*** Opening of Excerpted data ***

(* ===== verification/RentalFacts.v ===== *)
(** * Billing: what the rental manager does to the rentals table

    The invariant of the table, the evolution every manager operation respects
    under arbitrary statement failures (rows are never dropped, their identity
    columns never change, their status moves along the life cycle), and the exact
    effect of each operation when no statement fails. *)

From Stdlib Require Import ZArith.
From stdpp Require Import base gmap strings list numbers.
From S2P Require Import Prelude Float64 Decimal BillingTypes BillingWorld Rentals.
Local Open Scope Z_scope.

(** ** The invariant *)

(** The unscaled values of a [NUMERIC(10, 2)] column. *)
Definition cents_ok (z : Z) : Prop := Z.abs z < 10 ^ 10.

Definition rental_row_ok (r : rental_row) : Prop :=
  (exists s, rt_status r = RentalState_to_string s /\
     (RentalState_is_terminal s = true -> is_Some (rt_end_time r))) /\
  cents_ok (rt_hourly_rate r) /\
  match rt_total_cost r with Some z => cents_ok z | None => True end.

Definition rentals_ok (d : Db) : Prop := map_Forall (fun _ => rental_row_ok) (rentals d).

(** ** Evolution *)

Definition same_identity (r r' : rental_row) : Prop :=
  rt_user_id r' = rt_user_id r /\ rt_executor_id r' = rt_executor_id r /\
  rt_validator_id r' = rt_validator_id r /\ rt_package_id r' = rt_package_id r /\
  rt_start_time r' = rt_start_time r /\ rt_created_at r' = rt_created_at r.

Definition row_evolves (r r' : rental_row) : Prop :=
  same_identity r r' /\ lifecycle (parse_rental_state (rt_status r)) (parse_rental_state (rt_status r')).

Definition rentals_evolve (d d' : Db) : Prop :=
  forall id r, rentals d !! id = Some r ->
    exists r', rentals d' !! id = Some r' /\ row_evolves r r'.

Lemma lifecycle_trans s t u : lifecycle s t -> lifecycle t u -> lifecycle s u.
Proof. induction 1; [done|]. intros. econstructor; eauto. Qed.

#[export] Instance row_evolves_preorder : PreOrder row_evolves.
Proof.
  split.
  - intros r. split; [done|constructor].
  - intros r1 r2 r3 [(?&?&?&?&?&?) L1] [(?&?&?&?&?&?) L2].
    split; [repeat split; congruence|]. by eapply lifecycle_trans.
Qed.

#[export] Instance rentals_evolve_preorder : PreOrder rentals_evolve.
Proof.
  split.
  - intros d id r Hr. by exists r.
  - intros d1 d2 d3 H1 H2 id r Hr. destruct (H1 id r Hr) as (r2 & E2 & L2).
    destruct (H2 id r2 E2) as (r3 & E3 & L3). exists r3. split; [done|]. by etrans.
Qed.

Lemma rentals_evolve_put d id r r' :
  rentals d !! id = Some r -> row_evolves r r' ->
  rentals_evolve d (set_rentals (<[id := r']> (rentals d)) d).
Proof.
  intros Hr He id0 r0 Hr0. simpl. destruct (decide (id = id0)) as [<-|].
  - simplify_eq. rewrite lookup_insert_eq. eauto.
  - rewrite lookup_insert_ne by done. by exists r0.
Qed.

Lemma rentals_evolve_new d id r :
  rentals d !! id = None -> rentals_evolve d (set_rentals (<[id := r]> (rentals d)) d).
Proof.
  intros Hr id0 r0 Hr0. simpl. rewrite lookup_insert_ne by congruence. by exists r0.
Qed.

Lemma rentals_ok_put d id r :
  rentals_ok d -> rental_row_ok r -> rentals_ok (set_rentals (<[id := r]> (rentals d)) d).
Proof. intros Hd Hr. by apply map_Forall_insert_2. Qed.

Lemma parse_state_string s : parse_rental_state (RentalState_to_string s) = s.
Proof. by destruct s. Qed.

Local Arguments CreditBalance_from_decimal : simpl never.
Local Arguments as_decimal : simpl never.

Section Facts.
Context `{DecimalLaws} `{UuidText}.

(** Reading a [NUMERIC(10, 2)] value and writing it back changes nothing. *)
Lemma cents_num z :
  cents_ok z -> dec_num (as_decimal (CreditBalance_from_decimal (dec_of_numeric 2 z))) = z * 10 ^ 26.
Proof.
  intros Hz. unfold cents_ok in Hz. change (as_decimal (CreditBalance_from_decimal ?d)) with (dec_round_dp 6 d).
  assert (E : dec_num (dec_of_numeric 2 z) = z * 10 ^ 26)
    by (rewrite dec_num_of_numeric by lia; done).
  rewrite dec_round_id; [done|]. rewrite E. exists (z * 10 ^ 4). lia.
Qed.

Lemma cents_roundtrip z :
  cents_ok z ->
  numeric_of_dec 10 2 (as_decimal (CreditBalance_from_decimal (dec_of_numeric 2 z))) = Some z.
Proof.
  intros Hz. unfold numeric_of_dec. rewrite cents_num by done.
  rewrite round_half_away_exact by done. by rewrite (proj2 (Z.ltb_lt _ _)).
Qed.

Lemma numeric_cents p : forall a z, numeric_of_dec 10 p a = Some z -> cents_ok z.
Proof.
  intros a z. unfold numeric_of_dec, cents_ok. case_match eqn:E; [|done].
  intros [= <-]. by apply Z.ltb_lt.
Qed.

(** A stored total of zero reads back as zero and is written back as [NULL]. *)
Definition norm_total (o : option Z) : option Z :=
  match o with Some z => if z =? 0 then None else Some z | None => None end.

(** The row that results from writing back a loaded rental in which only the
    state, the end time, the resources and the metadata may have changed. *)
Definition written_row (rental : Rental) (t : DateTime) (r : rental_row) : rental_row := {|
  rt_user_id := rt_user_id r; rt_executor_id := rt_executor_id r;
  rt_validator_id := rt_validator_id r; rt_package_id := rt_package_id r;
  rt_status := RentalState_to_string (rental_state rental);
  rt_resource_spec := rental_resource_spec rental;
  rt_hourly_rate := rt_hourly_rate r; rt_start_time := rt_start_time r;
  rt_end_time := rental_ended_at rental;
  rt_max_duration_hours := rt_max_duration_hours r;
  rt_total_cost := norm_total (rt_total_cost r);
  rt_metadata := rental_metadata rental;
  rt_created_at := rt_created_at r; rt_updated_at := t |}.

Lemma update_row_written id r rental t :
  rental_row_ok r ->
  base_cost (rental_cost_breakdown rental) =
    base_cost (rental_cost_breakdown (rental_from_row id r)) ->
  rental_actual_cost rental = rental_actual_cost (rental_from_row id r) ->
  SqlRentalRepository_update_row rental t r = Some (written_row rental t r).
Proof.
  intros (_ & Hh & Ht) Eb Ea. unfold SqlRentalRepository_update_row. rewrite Eb, Ea. simpl.
  rewrite cents_roundtrip by done. simpl. unfold written_row, norm_total.
  destruct (rt_total_cost r) as [z|]; simpl.
  - unfold dec_eqb. rewrite cents_num, dec_num_zero by done.
    destruct (z =? 0) eqn:Ez; b2p; subst; simpl; [done|].
    rewrite (proj2 (Z.eqb_neq _ _)) by lia. rewrite cents_roundtrip by done. done.
  - unfold dec_eqb. by rewrite Z.eqb_refl.
Qed.

(** ** Every write-back respects the evolution *)

(** A modification of a loaded rental that the life cycle allows. *)
Definition allowed_change (r r' : Rental) : Prop :=
  rental_id r' = rental_id r /\ lifecycle (rental_state r) (rental_state r') /\
  (RentalState_is_terminal (rental_state r') = true ->
   RentalState_is_terminal (rental_state r) = true /\ rental_ended_at r' = rental_ended_at r \/
   is_Some (rental_ended_at r')).

Lemma update_row_evolves id r rental t r' :
  rental_row_ok r -> allowed_change (rental_from_row id r) rental ->
  SqlRentalRepository_update_row rental t r = Some r' ->
  row_evolves r r' /\ rental_row_ok r'.
Proof.
  intros Hrow (_ & Hl & Hend). unfold SqlRentalRepository_update_row.
  intros (h & Eh & (total & Et & [= <-])%bind_Some)%bind_Some.
  split; [split; [done|]; simpl; by rewrite parse_state_string|].
  split; [|split; simpl; [by eapply numeric_cents|]].
  - exists (rental_state rental). split; [done|]. simpl. intros Hterm.
    destruct (Hend Hterm) as [[Ht ->]|?]; [|done]. simpl in *.
    destruct Hrow as ((s & Es & Hs) & _). rewrite Es, parse_state_string in Ht. by apply Hs.
  - destruct (dec_eqb _ _); simplify_eq; [done|].
    apply fmap_Some in Et as (z & Ez & ->). by eapply numeric_cents.
Qed.

Definition evolves (w w' : World) : Prop :=
  rentals_ok (db w') /\ rentals_evolve (db w) (db w') /\
  db w' = set_rentals (rentals (db w')) (db w).

Lemma evolves_refl w w' : rentals_ok (db w) -> db w' = db w -> evolves w w'.
Proof. intros Hok E. unfold evolves. rewrite E. by destruct (db w). Qed.

Lemma evolves_trans w1 w2 w3 : evolves w1 w2 -> evolves w2 w3 -> evolves w1 w3.
Proof.
  intros (_ & E1 & D1) (Hok & E2 & D2). split; [done|]. split; [by etrans|].
  rewrite D2, D1. done.
Qed.

Lemma wp_get_evolves {B} env w id (body : Rental -> M B) :
  rentals_ok (db w) ->
  (forall row w1, rentals (db w) !! id = Some row -> db w1 = db w ->
     wp (body (rental_from_row id row)) env w1 (fun _ w' => evolves w w')) ->
  wp (rental ← RentalManager_get_rental id; body rental) env w (fun _ w' => evolves w w').
Proof.
  intros Hok Hb. wp_step. unfold RentalManager_get_rental; simpl.
  unfold SqlRentalRepository_get_rental. wp_step. wp_step.
  apply wp_sql_any; [intros; by apply evolves_refl|]. intros o d w1 [= <- <-] D1. wp_steps.
  destruct (rentals (db w) !! id) as [row|] eqn:Erow; simpl; wp_steps; [|by apply evolves_refl].
  by apply Hb.
Qed.

Lemma wp_update_evolves env w w1 id row rental :
  rentals_ok (db w) -> rentals (db w) !! id = Some row -> db w1 = db w ->
  allowed_change (rental_from_row id row) rental ->
  wp (SqlRentalRepository_update_rental rental) env w1 (fun _ w' => evolves w w').
Proof.
  intros Hok Erow D1 Ha. unfold SqlRentalRepository_update_rental. wp_step. wp_step.
  rename select (db _ = db w1) into D3. rename w' into w2.
  assert (D4 : db w2 = db w) by congruence. wp_step.
  pose proof Ha as (Eid & _ & _). simpl in Eid.
  apply wp_sql_any; [intros w4 D _; apply evolves_refl; [done|congruence]|].
  intros n d w4. rewrite D4, Eid, Erow.
  destruct (SqlRentalRepository_update_row _ _ _) as [row'|] eqn:Eu; [|done]. simpl.
  intros [= <- <-] D5. wp_steps. wp_step.
  destruct (update_row_evolves id row rental _ row' (Hok id row Erow) Ha Eu) as [Hev Hrok].
  unfold evolves. rewrite D5. split; [by apply rentals_ok_put|].
  split; [by eapply rentals_evolve_put|done].
Qed.

(** A transition is refused, or moves along the life cycle and stamps the end. *)
Lemma wp_transition env w r s (Q : _ -> _ -> Prop) :
  (RentalState_can_transition_to (rental_state r) s = false ->
   Q (Err (InvalidStateTransition (RentalState_to_string (rental_state r))
                                  (RentalState_to_string s))) w) ->
  (forall t w', db w' = db w -> RentalState_can_transition_to (rental_state r) s = true ->
     let ended := if RentalState_is_terminal s then Some (default t (rental_ended_at r))
                  else rental_ended_at r in
     Q (Ok (Rental_with_ended_at ended (Rental_with_updated t (Rental_with_state s r)))) w') ->
  wp (Rental_transition_to s r) env w Q.
Proof.
  intros HE HQ. unfold Rental_transition_to.
  destruct (RentalState_can_transition_to _ _) eqn:E; simpl; wp_steps; [|auto].
  specialize (HQ t w' ltac:(done) eq_refl). simpl in HQ.
  destruct (RentalState_is_terminal s), r as [???????????? []]; simpl in *; wp_steps; exact HQ.
Qed.

Lemma transition_allowed r s ended t :
  RentalState_can_transition_to (rental_state r) s = true ->
  (RentalState_is_terminal s = true -> is_Some ended) ->
  allowed_change r (Rental_with_ended_at ended (Rental_with_updated t (Rental_with_state s r))).
Proof.
  intros E He. split; [done|]. split; [|by auto]. econstructor; [done|]. constructor.
Qed.

(** ** Sequences of requests, under any faults *)

Inductive RentalRequest :=
  | CreateRental (u : UserId) (executor validator : string) (p : PackageId) (s : ResourceSpec)
      (rid : option ReservationId)
  | UpdateRentalState (id : RentalId) (s : RentalState)
  | UpdateRentalUsage (id : RentalId) (m : UsageMetrics)
  | UpdateRentalCost (id : RentalId) (c : CostBreakdown)
  | TerminateRental (id : RentalId) (reason : string)
  | FinalizeRental (id : RentalId)
  | UpdateStatus (id : RentalId) (s : RentalState).

Definition serve_rental (env : Env) (q : RentalRequest) (w : World) : World :=
  match q with
  | CreateRental u e v p s rid => snd (RentalManager_create_rental u e v p s rid env w)
  | UpdateRentalState id s => snd (RentalManager_update_rental_state id s env w)
  | UpdateRentalUsage id m => snd (RentalManager_update_rental_usage id m env w)
  | UpdateRentalCost id c => snd (RentalManager_update_rental_cost id c env w)
  | TerminateRental id reason => snd (RentalManager_terminate_rental id reason env w)
  | FinalizeRental id => snd (RentalManager_finalize_rental id env w)
  | UpdateStatus id s => snd (RentalManager_update_status id s env w)
  end.
(* ===== verification/RentalClaims.v ===== *)
(** * Billing: the properties of the rental manager over the SQL repository *)

From Stdlib Require Import ZArith.
From stdpp Require Import base gmap strings list numbers.
From S2P Require Import Prelude Float64 Decimal BillingTypes BillingWorld Rentals.
From S2P Require Import RentalFacts CreditRepoFacts.
Local Open Scope Z_scope.

Section Claims.
Context `{DecimalLaws} `{UuidText}.

(** C15: whatever statements fail and in whatever order the manager's
    operations run, a rental row is never dropped, its identity columns (user,
    executor, validator, package, start) never change, its status only moves along
    permitted transitions, a completed or failed rental keeps its status and has
    an end time, and no other table is touched. *)
Theorem rental_requests_follow_lifecycle env qs w :
  rentals_ok (db w) ->
  let w' := foldl (fun w q => serve_rental env q w) w qs in
  rentals_ok (db w') /\ db w' = set_rentals (rentals (db w')) (db w) /\
  forall id r, rentals (db w) !! id = Some r -> exists r', rentals (db w') !! id = Some r' /\
    row_evolves r r' /\
    (RentalState_is_terminal (row_state r) = true -> row_state r' = row_state r).
Proof.
  intros Hok. cut (evolves w (foldl (fun w q => serve_rental env q w) w qs)).
  - intros (Hok' & Hev & D). split; [done|]. split; [done|]. intros id r Hr.
    destruct (Hev id r Hr) as (r' & Hr' & Hrow). exists r'. split; [done|]. split; [done|].
    intros Ht. by apply lifecycle_terminal, Hrow.
  - revert w Hok. induction qs as [|q qs IH]; intros w Hok; simpl; [by apply evolves_refl|].
    pose proof (serve_rental_evolves env q w Hok) as Hq. eapply evolves_trans; [done|].
    apply IH, Hq.
Qed.

Context (env : Env) (Hff : fault_free env).

(** [update_status] performs exactly the permitted transitions,
    stamping the end time when the new state is terminal; it reports a missing
    rental or a forbidden transition without changing anything. *)
Theorem update_status_spec w id s :
  rentals_ok (db w) ->
  wp (RentalManager_update_status id s) env w (fun res w' =>
    match rentals (db w) !! id with
    | None => res = Err (RentalNotFound (uuid_to_string id)) /\ db w' = db w
    | Some row =>
        if RentalState_can_transition_to (row_state row) s then
          exists rental t t', res = Ok rental /\ rental_state rental = s /\
            db w' = put_row id (status_row s t t' row) (db w)
        else res = Err (InvalidStateTransition (RentalState_to_string (row_state row))
                          (RentalState_to_string s)) /\ db w' = db w
    end).
Proof. by apply wp_update_status. Qed.

(** [finalize_rental] completes an active or terminating rental and
    accepts a completed one (keeping its end time); from any other state it
    reports the forbidden transition and changes nothing. *)
Theorem finalize_rental_spec w id :
  rentals_ok (db w) ->
  wp (RentalManager_finalize_rental id) env w (fun res w' =>
    match rentals (db w) !! id with
    | None => res = Err (RentalNotFound (uuid_to_string id)) /\ db w' = db w
    | Some row =>
        match row_state row with
        | Active | Terminating | Completed =>
            exists rental t t', res = Ok rental /\ rental_state rental = Completed /\
              rental_id rental = id /\ rental_user_id rental = rt_user_id row /\
              db w' = put_row id (status_row Completed t t' row) (db w)
        | s => res = Err (InvalidStateTransition (RentalState_to_string s) "completed") /\
            db w' = db w
        end
    end).
Proof. by apply wp_finalize. Qed.

(** [terminate_rental] records the reason on any existing rental and
    completes it if it was active or suspended; a pending, terminating or ended
    rental keeps its state although the call succeeds. *)
Theorem terminate_rental_spec w id reason :
  rentals_ok (db w) ->
  wp (RentalManager_terminate_rental id reason) env w (fun res w' =>
    match rentals (db w) !! id with
    | None => res = Err (RentalNotFound (uuid_to_string id)) /\ db w' = db w
    | Some row => res = Ok tt /\ exists t t',
        match row_state row with
        | Active | Suspended =>
            db w' = put_row id (status_row Completed t t' (reason_row reason row)) (db w)
        | s => exists row', db w' = put_row id row' (db w) /\ row_state row' = s /\
                 rt_end_time row' = rt_end_time row /\
                 rt_metadata row' = <["termination_reason" := reason]> (rt_metadata row)
        end
    end).
Proof. by apply wp_terminate. Qed.

(** A rental that fits the columns, created under a fresh
    identifier, reads back pending with its user, executor, validator, package and
    resources, no charge, and without the reservation it was created with. *)
Theorem create_rental_roundtrip w u e v p s rid :
  (forall n, rentals (db w) !! random_uuid env n = None) ->
  (String.length u <= 255)%nat -> (String.length e <= 255)%nat ->
  (String.length v <= 255)%nat -> (String.length p <= 100)%nat ->
  wp (id ← RentalManager_create_rental u e v p s rid; RentalManager_get_rental id) env w
    (fun res _ => exists r, res = Ok r /\ rental_user_id r = u /\ rental_executor_id r = e /\
      rental_validator_id r = v /\ rental_package_id r = p /\ rental_resource_spec r = s /\
      rental_state r = Pending /\ rental_ended_at r = None /\ rental_reservation_id r = None /\
      micros (rental_actual_cost r) = 0 /\
      micros (base_cost (rental_cost_breakdown r)) = 0).
Proof.
  intros Hfresh Lu Le Lv Lp. unfold RentalManager_create_rental, Rental_new. wp_steps.
  unfold SqlRentalRepository_create_rental. wp_steps.
  match goal with D1 : db ?w1 = db w, D2 : db ?w2 = db ?w1, D3 : db ?w3 = db ?w2 |- _ =>
    assert (D : db w3 = db w) by congruence end.
  apply wp_sql; [done|]. intros w4. rewrite D. simpl. unfold varchar.
  rewrite !(proj2 (Nat.leb_le _ _)) by done. simpl.
  assert (Hz : numeric_of_dec 10 2 dec_zero = Some 0).
  { unfold numeric_of_dec. by rewrite dec_num_zero. }
  rewrite Hz. simpl. rewrite Hfresh. intros D4. wp_steps.
  unfold RentalManager_get_rental; simpl. unfold SqlRentalRepository_get_rental. wp_steps.
  apply wp_sql; [done|]. intros w5.
  rewrite D4. simpl. rewrite lookup_insert_eq. intros D5. wp_steps.
  eexists; split; [done|]. simpl. do 2 (split; [done|]).
  split; [destruct (String.eqb_spec v ""); by subst|].
  do 5 (split; [done|]). split; [apply micros_zero|].
  apply from_decimal_micros. by rewrite dec_num_of_numeric.
Qed.
End Claims.

(** ** A concrete rental *)

Section Witnesses.
Import Scenario.

Definition row0 : rental_row := {|
  rt_user_id := "alice"; rt_executor_id := "exec"; rt_validator_id := Some "val";
  rt_package_id := Some "h100"; rt_status := "active";
  rt_resource_spec := {| gpu_specs := []; cpu_cores := 1; memory_gb := 1; storage_gb := 10;
                         disk_iops := 1000; network_bandwidth_mbps := 100 |};
  rt_hourly_rate := 350; rt_start_time := 0; rt_end_time := None; rt_max_duration_hours := 24;
  rt_total_cost := None; rt_metadata := ∅; rt_created_at := 0; rt_updated_at := 0 |}.

Definition rw0 : World := {|
  db := set_rentals {[ 9%N := row0 ]} empty_db; ticks := 0; drawn := 0; statements := 0 |}.

Lemma rw0_ok : rentals_ok (db rw0).
Proof. apply map_Forall_singleton. split; [by exists Active|]. by split. Qed.

Local Ltac at_row0 H :=
  change (rentals (db rw0) !! 9%N) with (Some row0) in H;
  cbv beta iota in H; change (row_state row0) with Active in H; cbn [RentalState_can_transition_to] in H.

Lemma rental_requests_witness :
  let qs := [UpdateStatus 9%N Suspended; TerminateRental 9%N "done"; UpdateStatus 9%N Active] in
  let w' := foldl (fun w q => serve_rental flaky_env q w) rw0 qs in
  exists r', rentals (db w') !! 9%N = Some r' /\ row_evolves row0 r'.
Proof.
  intros qs w'.
  destruct (rental_requests_follow_lifecycle flaky_env qs rw0 rw0_ok) as (_ & _ & Hev).
  destruct (Hev 9%N row0 eq_refl) as (r' & Hr' & Hrow & _).
  exists r'. split; [exact Hr'|exact Hrow].
Defined.

Lemma update_status_witness :
  let run := RentalManager_update_status 9%N Completed env rw0 in
  fst run = Err (InvalidStateTransition "active" "completed") /\ db (snd run) = db rw0.
Proof.
  pose proof (update_status_spec env env_ok rw0 9%N Completed rw0_ok) as Hp. run_err Hp.
  destruct Hp as (e & Ee & Hp). at_row0 Hp. destruct Hp as [E D]. split; [|exact D].
  injection E as ->. exact Ee.
Defined.

Lemma finalize_rental_witness :
  let run := RentalManager_finalize_rental 9%N env rw0 in
  is_Ok (fst run) = true /\ exists t t',
    db (snd run) = put_row 9%N (status_row Completed t t' row0) (db rw0).
Proof.
  pose proof (finalize_rental_spec env env_ok rw0 9%N rw0_ok) as Hp. run_ok Hp.
  destruct Hp as (r & Er & Hp). at_row0 Hp. destruct Hp as (rental & t & t' & _ & _ & _ & _ & D).
  split; [vm_compute; reflexivity|]. exists t, t'. exact D.
Defined.

Lemma terminate_rental_witness :
  let run := RentalManager_terminate_rental 9%N "done" env rw0 in
  fst run = Ok tt /\ exists t t',
    db (snd run) = put_row 9%N (status_row Completed t t' (reason_row "done" row0)) (db rw0).
Proof.
  pose proof (terminate_rental_spec env env_ok rw0 9%N "done" rw0_ok) as Hp. run_ok Hp.
  destruct Hp as ([] & Er & Hp). at_row0 Hp. destruct Hp as (_ & t & t' & D).
  split; [exact Er|]. exists t, t'. exact D.
Defined.

Lemma create_rental_witness :
  let spec := rt_resource_spec row0 in
  exists r, fst ((id ← RentalManager_create_rental "alice" "exec" "val" "h200" spec (Some 7%N);
                  RentalManager_get_rental id) env rw0) = Ok r /\
    rental_package_id r = "h200" /\ rental_reservation_id r = None.
Proof.
  intros spec.
  assert (Hfresh : forall n, rentals (db rw0) !! random_uuid env n = None).
  { intros n. simpl. apply lookup_singleton_ne. lia. }
  pose proof (create_rental_roundtrip env env_ok rw0 "alice" "exec" "val" "h200" spec (Some 7%N)
    Hfresh ltac:(simpl; lia) ltac:(simpl; lia) ltac:(simpl; lia) ltac:(simpl; lia)) as Hp.
  run_ok Hp. destruct Hp as (r & Er & r' & Er' & _ & _ & _ & Hpk & _ & _ & _ & Hres & _).
  injection Er' as <-. exists r. split; [exact Er|]. split; [exact Hpk|exact Hres].
Defined.
End Witnesses.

*** Close of Excerpted data ***

Your instructions:
Please output an exact copy of the lines above, from the opening line of the data down to the line that contains "rt_validator_id r' = rt_validator_id".

Solution to this exercise:
(* ===== verification/RentalFacts.v ===== *)
(** * Billing: what the rental manager does to the rentals table

    The invariant of the table, the evolution every manager operation respects
    under arbitrary statement failures (rows are never dropped, their identity
    columns never change, their status moves along the life cycle), and the exact
    effect of each operation when no statement fails. *)

From Stdlib Require Import ZArith.
From stdpp Require Import base gmap strings list numbers.
From S2P Require Import Prelude Float64 Decimal BillingTypes BillingWorld Rentals.
Local Open Scope Z_scope.

(** ** The invariant *)

(** The unscaled values of a [NUMERIC(10, 2)] column. *)
Definition cents_ok (z : Z) : Prop := Z.abs z < 10 ^ 10.

Definition rental_row_ok (r : rental_row) : Prop :=
  (exists s, rt_status r = RentalState_to_string s /\
     (RentalState_is_terminal s = true -> is_Some (rt_end_time r))) /\
  cents_ok (rt_hourly_rate r) /\
  match rt_total_cost r with Some z => cents_ok z | None => True end.

Definition rentals_ok (d : Db) : Prop := map_Forall (fun _ => rental_row_ok) (rentals d).

(** ** Evolution *)

Definition same_identity (r r' : rental_row) : Prop :=
  rt_user_id r' = rt_user_id r /\ rt_executor_id r' = rt_executor_id r /\
  rt_validator_id r' = rt_validator_id r /\ rt_package_id r' = rt_package_id r /\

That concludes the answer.